Given information below:

(** * qbittorrentv2.client: a shallow embedding of the WEB API wrapper

    The development follows [src/qbittorrentv2/client.py].  Python values are
    an inductive type, dictionaries are association lists in insertion order,
    and the methods of [Client] are computations in a state-and-exception
    monad over the object's attributes and the network. *)

From Stdlib Require Import String Ascii List ZArith Bool Arith Lia.
From Stdlib Require Import DecimalString DecimalNat.
Import ListNotations.

Local Open Scope list_scope.
Local Open Scope string_scope.

(** ** Python strings *)

(** Strings are sequences of characters.  [str.lower] is a builtin of
    Python and a parameter of the development; [ascii_lower] is what it
    does on ASCII text, and serves to run the examples. *)

Definition is_upper (c : ascii) : bool :=
  (65 <=? nat_of_ascii c)%nat && (nat_of_ascii c <=? 90)%nat.

Definition lower_char (c : ascii) : ascii :=
  if is_upper c then ascii_of_nat (nat_of_ascii c + 32) else c.

Fixpoint ascii_lower (s : string) : string :=
  match s with
  | EmptyString => EmptyString
  | String c s' => String (lower_char c) (ascii_lower s')
  end.

(** [sep.join(l)] for a list of strings. *)
Fixpoint join (sep : string) (l : list string) : string :=
  match l with
  | [] => ""
  | [x] => x
  | x :: rest => x ++ sep ++ join sep rest
  end.

(** [s.endswith(suffix)]: the last [len(suffix)] characters of [s] are
    [suffix]. *)
Definition endswith (s suffix : string) : bool :=
  (String.length suffix <=? String.length s)%nat
  && (substring (String.length s - String.length suffix)
                (String.length suffix) s =? suffix).

(** The line feed used by ["\n".join(link)]. *)
Definition LF : string := String (ascii_of_nat 10) EmptyString.

(** ** Python values *)

#[local] Set Warnings "-register-all".

Inductive pyval : Type :=
| PNone
| PBool (b : bool)
| PInt (z : Z)
| PStr (s : string)
| PList (l : list pyval)
| PTuple (l : list pyval)
| PDict (d : list (string * pyval))
| PFile (n : nat).

(** A [dict] with string keys, kept in insertion order. *)
Definition dict : Type := list (string * pyval).

Fixpoint dict_get (k : string) (d : dict) : option pyval :=
  match d with
  | [] => None
  | (k', v) :: d' => if k' =? k then Some v else dict_get k d'
  end.

(** [d.get(k)]: the value, or [None] when the key is absent. *)
Definition dict_get_default (k : string) (d : dict) : pyval :=
  match dict_get k d with
  | Some v => v
  | None => PNone
  end.

Definition dict_has (k : string) (d : dict) : bool :=
  match dict_get k d with
  | Some _ => true
  | None => false
  end.

(** [d[k] = v]: an existing key keeps its place, a new one goes last. *)
Fixpoint dict_set (k : string) (v : pyval) (d : dict) : dict :=
  match d with
  | [] => [(k, v)]
  | (k', v') :: d' =>
      if k' =? k then (k, v) :: d' else (k', v') :: dict_set k v d'
  end.

Fixpoint dict_del (k : string) (d : dict) : dict :=
  match d with
  | [] => []
  | (k', v') :: d' =>
      if k' =? k then dict_del k d' else (k', v') :: dict_del k d'
  end.

(** [d.update(other)] *)
Definition dict_update (d other : dict) : dict :=
  fold_left (fun acc kv => dict_set (fst kv) (snd kv) acc) other d.


(** Truth value of an object, as tested by [if], [and] and [not]. *)
Definition truthy (v : pyval) : bool :=
  match v with
  | PNone => false
  | PBool b => b
  | PInt z => negb (z =? 0)%Z
  | PStr s => negb (s =? "")
  | PList l => negb (Nat.eqb (List.length l) 0)
  | PTuple l => negb (Nat.eqb (List.length l) 0)
  | PDict d => negb (Nat.eqb (List.length d) 0)
  | PFile _ => true
  end.

(** [v == n] for an integer literal [n]: [bool] is a subclass of [int],
    so [True == 1] and [False == 0]. *)
Definition py_eq_int (v : pyval) (n : Z) : bool :=
  match v with
  | PInt z => (z =? n)%Z
  | PBool b => ((if b then 1 else 0) =? n)%Z
  | _ => false
  end.

(** [v in [n1, ..., nk]] for a list of integer literals. *)
Definition py_in_ints (v : pyval) (l : list Z) : bool :=
  existsb (py_eq_int v) l.

(** [isinstance(v, int)] *)
Definition isinstance_int (v : pyval) : bool :=
  match v with
  | PInt _ | PBool _ => true
  | _ => false
  end.

(** ** Exceptions and outcomes *)

Inductive exn : Type :=
| LoginRequired
| HTTPError (status : Z)
| RuntimeError
| ValueError
| TypeError
| AttributeError
| KeyError
| ConnectionError.

Inductive outcome (A : Type) : Type :=
| Ret (a : A)
| Raise (e : exn).
Arguments Ret {A} a.
Arguments Raise {A} e.

(** ** The network *)

Inductive verb : Type := GET | POST.

(** One call of [session.get] or [session.post]: the session it was made
    on, the URL, the positional [data] of a POST and the keyword
    arguments handed on to [requests]. *)
Record http_request : Type := mk_request {
  rq_session : nat;
  rq_verb : verb;
  rq_url : string;
  rq_data : option pyval;
  rq_kwargs : dict
}.

Record http_response : Type := mk_response {
  status_code : Z;
  text : string
}.

(** What [requests] gives back: a response, or an exception when the
    server cannot be reached. *)
Inductive net_outcome : Type :=
| Responded (r : http_response)
| Unreachable.

(** The requests sent so far (most recent first) and the number of
    [requests.Session()] objects created. *)
Record World : Type := mk_world {
  sent : list http_request;
  sessions : nat
}.

(** ** The object *)

(** The attributes of a [Client]; [None] is an attribute that has not been
    assigned. *)
Record Client : Type := mk_client {
  url : string;
  _is_authenticated : option bool;
  session : option nat
}.

(** The attributes of the [Proxy] subclass built by [preferences]. *)
Record Proxy : Type := mk_proxy {
  proxy_client : Client;
  prefs : pyval
}.

(** ** Computations on an object and the network *)

Definition M (A : Type) : Type :=
  Client -> World -> outcome A * Client * World.

Definition ret {A : Type} (a : A) : M A := fun c w => (Ret a, c, w).

Definition raise {A : Type} (e : exn) : M A := fun c w => (Raise e, c, w).

Definition bind {A B : Type} (m : M A) (k : A -> M B) : M B :=
  fun c w =>
    match m c w with
    | (Ret a, c', w') => k a c' w'
    | (Raise e, c', w') => (Raise e, c', w')
    end.

Declare Scope py_scope.
Delimit Scope py_scope with py.
Notation "x <- m ;; k" := (bind m (fun x => k))
  (at level 61, m at next level, right associativity) : py_scope.
Notation "m ;; k" := (bind m (fun _ => k))
  (at level 61, right associativity) : py_scope.
Local Open Scope py_scope.

(** A pure computation that may raise. *)
Definition lift {A : Type} (o : outcome A) : M A := fun c w => (o, c, w).

(** Reading and assigning attributes of [self]. *)
Definition self_url : M string := fun c w => (Ret (url c), c, w).

Definition self_is_authenticated : M bool :=
  fun c w =>
    match _is_authenticated c with
    | Some b => (Ret b, c, w)
    | None => (Raise AttributeError, c, w)
    end.

Definition self_session : M nat :=
  fun c w =>
    match session c with
    | Some s => (Ret s, c, w)
    | None => (Raise AttributeError, c, w)
    end.

Definition set_is_authenticated (b : bool) : M unit :=
  fun c w => (Ret tt, mk_client (url c) (Some b) (session c), w).

Definition set_session (s : nat) : M unit :=
  fun c w => (Ret tt, mk_client (url c) (_is_authenticated c) (Some s), w).

(** [requests.Session()] *)
Definition new_session : M nat :=
  fun c w => (Ret (sessions w), c, mk_world (sent w) (S (sessions w))).

(** The outputs of a computation. *)
Definition result_of {A : Type} (r : outcome A * Client * World) : outcome A :=
  fst (fst r).
Definition client_of {A : Type} (r : outcome A * Client * World) : Client :=
  snd (fst r).
Definition world_of {A : Type} (r : outcome A * Client * World) : World :=
  snd r.

(** ** Pure helpers of the wrapper *)

Section Python.

(** [s.lower()] on a [str]. *)
Variable lower : string -> string.

(** [v.lower()]: only a [str] has the method. *)
Definition py_lower (v : pyval) : outcome string :=
  match v with
  | PStr s => Ret (lower s)
  | _ => Raise AttributeError
  end.

(** [[h.lower() for h in l]] *)
Fixpoint lower_each (l : list pyval) : outcome (list string) :=
  match l with
  | [] => Ret []
  | h :: t =>
      match py_lower h with
      | Ret s =>
          match lower_each t with
          | Ret r => Ret (s :: r)
          | Raise e => Raise e
          end
      | Raise e => Raise e
      end
  end.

End of Given information.

[Goal of the exercise]: The reply should consist solely of the lines of the data, exact, from the opening line through the line with "(** ** Python values *)", inclusive.

[Output for this exercise]:
(** * qbittorrentv2.client: a shallow embedding of the WEB API wrapper

    The development follows [src/qbittorrentv2/client.py].  Python values are
    an inductive type, dictionaries are association lists in insertion order,
    and the methods of [Client] are computations in a state-and-exception
    monad over the object's attributes and the network. *)

From Stdlib Require Import String Ascii List ZArith Bool Arith Lia.
From Stdlib Require Import DecimalString DecimalNat.
Import ListNotations.

Local Open Scope list_scope.
Local Open Scope string_scope.

(** ** Python strings *)

(** Strings are sequences of characters.  [str.lower] is a builtin of
    Python and a parameter of the development; [ascii_lower] is what it
    does on ASCII text, and serves to run the examples. *)

Definition is_upper (c : ascii) : bool :=
  (65 <=? nat_of_ascii c)%nat && (nat_of_ascii c <=? 90)%nat.

Definition lower_char (c : ascii) : ascii :=
  if is_upper c then ascii_of_nat (nat_of_ascii c + 32) else c.

Fixpoint ascii_lower (s : string) : string :=
  match s with
  | EmptyString => EmptyString
  | String c s' => String (lower_char c) (ascii_lower s')
  end.

(** [sep.join(l)] for a list of strings. *)
Fixpoint join (sep : string) (l : list string) : string :=
  match l with
  | [] => ""
  | [x] => x
  | x :: rest => x ++ sep ++ join sep rest
  end.

(** [s.endswith(suffix)]: the last [len(suffix)] characters of [s] are
    [suffix]. *)
Definition endswith (s suffix : string) : bool :=
  (String.length suffix <=? String.length s)%nat
  && (substring (String.length s - String.length suffix)
                (String.length suffix) s =? suffix).

(** The line feed used by ["\n".join(link)]. *)
Definition LF : string := String (ascii_of_nat 10) EmptyString.

(** ** Python values *)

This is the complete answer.